Paint sealants and waxes are the tough one. So many things determine what I use. For Black, Red, and dark colors I would go with Wolfgang Paint Sealant. For light colors I would go with 4 Star Ultimate Paint Sealant. For a wax I would go with Wolfgang Fusion or Pinnacle Souveran if you are feeling rich, or just go with S100 at your local Harley shop if you want to shop local. They all look awesome.

Quick Detailers:
The burgundy bottle of Meguiar's Quick Detailer works fine. I use it for cleaning door jambs and getting the left over polish that gets into seams and emblems. It also works well for getting dust off your car in between washes. I love the stuff. There is also the Meguiar's Ulitmate Quick Detailer which adds a little protection to the spray. That stuff is awesome too. Again, there are other options out there online which are just as good or better, but generally there isn't much difference in this type of thing. A quick detailer is a quick detailer. Spray waxes and sealants are an entirely other ball of wax, but I don't use those much at all unless it is for motorcycles. They are too spendy for what they provide on a car, so I usually just recommend people use Meguiar's QD and leave the spray waxes alone.

Gunk Foaming Degreaser and a normal All Purpose Cleaner like Purple Lightning or something like that works great. Use towels and brushes and really scrub. Then use CD2 Engine Detailer to really make the rubber and plastics shine when you are done. Run the engine for about 20 minutes after applying the CD2 and then wipe the engine down again for a flawless finish.

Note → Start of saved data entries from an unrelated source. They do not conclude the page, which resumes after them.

(* ===== verification/Sse.v ===== *)
(** * Reading event streams (internal/provider/sse_stream.go)

    The stream that parses the server-sent events of an upstream provider, over
    [bufio.Scanner], and that it reads back what the gateway's own encoding of a
    stream writes. *)

From stdpp Require Import base gmap list strings.
From Stdlib Require Import ZArith Ascii Lia.
From S2P Require Import Prelude Types GoStrings Context Codec Provider Trace.

Local Open Scope Z_scope.
Local Open Scope go_scope.

Module sse.

Definition newline : ascii := of_byte 10.
Definition lf : string := String newline EmptyString.
Definition cr : string := String (of_byte 13) EmptyString.

(** ** [bufio.Scanner] with [ScanLines]

    The reader delivers the bytes [sc_unread] and then [sc_end] (io.EOF, or the
    error of the transport); how they are cut into reads makes no difference.
    [sc_err] is the scanner's error once it has one. *)
Record Scanner : Type := mkScanner {
  sc_unread : string;
  sc_end : error;
  sc_err : option error;
}.

Definition maxSSEEventBytes : Z := 2 ^ 20.

Definition ErrTooLong : error := EText "bufio.Scanner: token too long".

Definition dropCR (s : string) : string := TrimSuffix s cr.

(** [Scan] and [Text]. A line must fit into the buffer together with its newline;
    if it does not, the buffer is kept, and a later call hands it out. *)
Definition Scan (s : Scanner) : option string * Scanner :=
  match sc_err s with
  | Some _ =>
      if bool_decide (sc_unread s = "") then (None, s)
      else (Some (dropCR (sc_unread s)), mkScanner "" (sc_end s) (sc_err s))
  | None =>
      let '(line, rest, found) := Cut (sc_unread s) newline in
      if found && (len line <? maxSSEEventBytes) then (Some (dropCR line), mkScanner rest (sc_end s) None)
      else if len (sc_unread s) <? maxSSEEventBytes then
        (if bool_decide (sc_unread s = "") then None else Some (dropCR (sc_unread s)),
         mkScanner "" (sc_end s) (Some (sc_end s)))
      else
        (None, mkScanner (String.substring 0 (Z.to_nat maxSSEEventBytes) (sc_unread s)) (sc_end s)
                 (Some ErrTooLong))
  end.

Simple simple simple.

I buy my towels from Autogeek.net. I've never bought a towel from them that I wouldn't use on my paint, so just keep your eye out for deals. Get the waffle weave towel for drying. The green one. It is awesome. The silk trimmed ones are the plushest and awesome for your paint. For the towels you use on the interior, glass, and engine I would just buy them in bulk at Costco or something. Just don't use those on your paint. They will fall apart and just lint everywhere.

They make great wash mitts out of microfiber too. The ones that look like muppets with dread locks are great. Use those instead of a sponge. Sponges are another tool we are told to use because that is what our parents were told to use. They are flat out the worst tool you can use to wash your car if you are trying to avoid swirls, so burn all of your sponges right now.

That seems pretty complete. I'll add to this if I see that I've missed anything, but that covers the most usual product recommendations I'm asked for. Most of these products may either be found locally or online. I shop at Autogeek.net, but that doesn't mean you have to. I just like shopping somewhere that has everything I need so I don't have to put in multiple orders and pay for shipping a dozen times. Happy detailing!


Mike said...

Hey brand new detailer here, stumbling across your blog looks like it could be a good deal of help to me. Great post and look forward to reading more!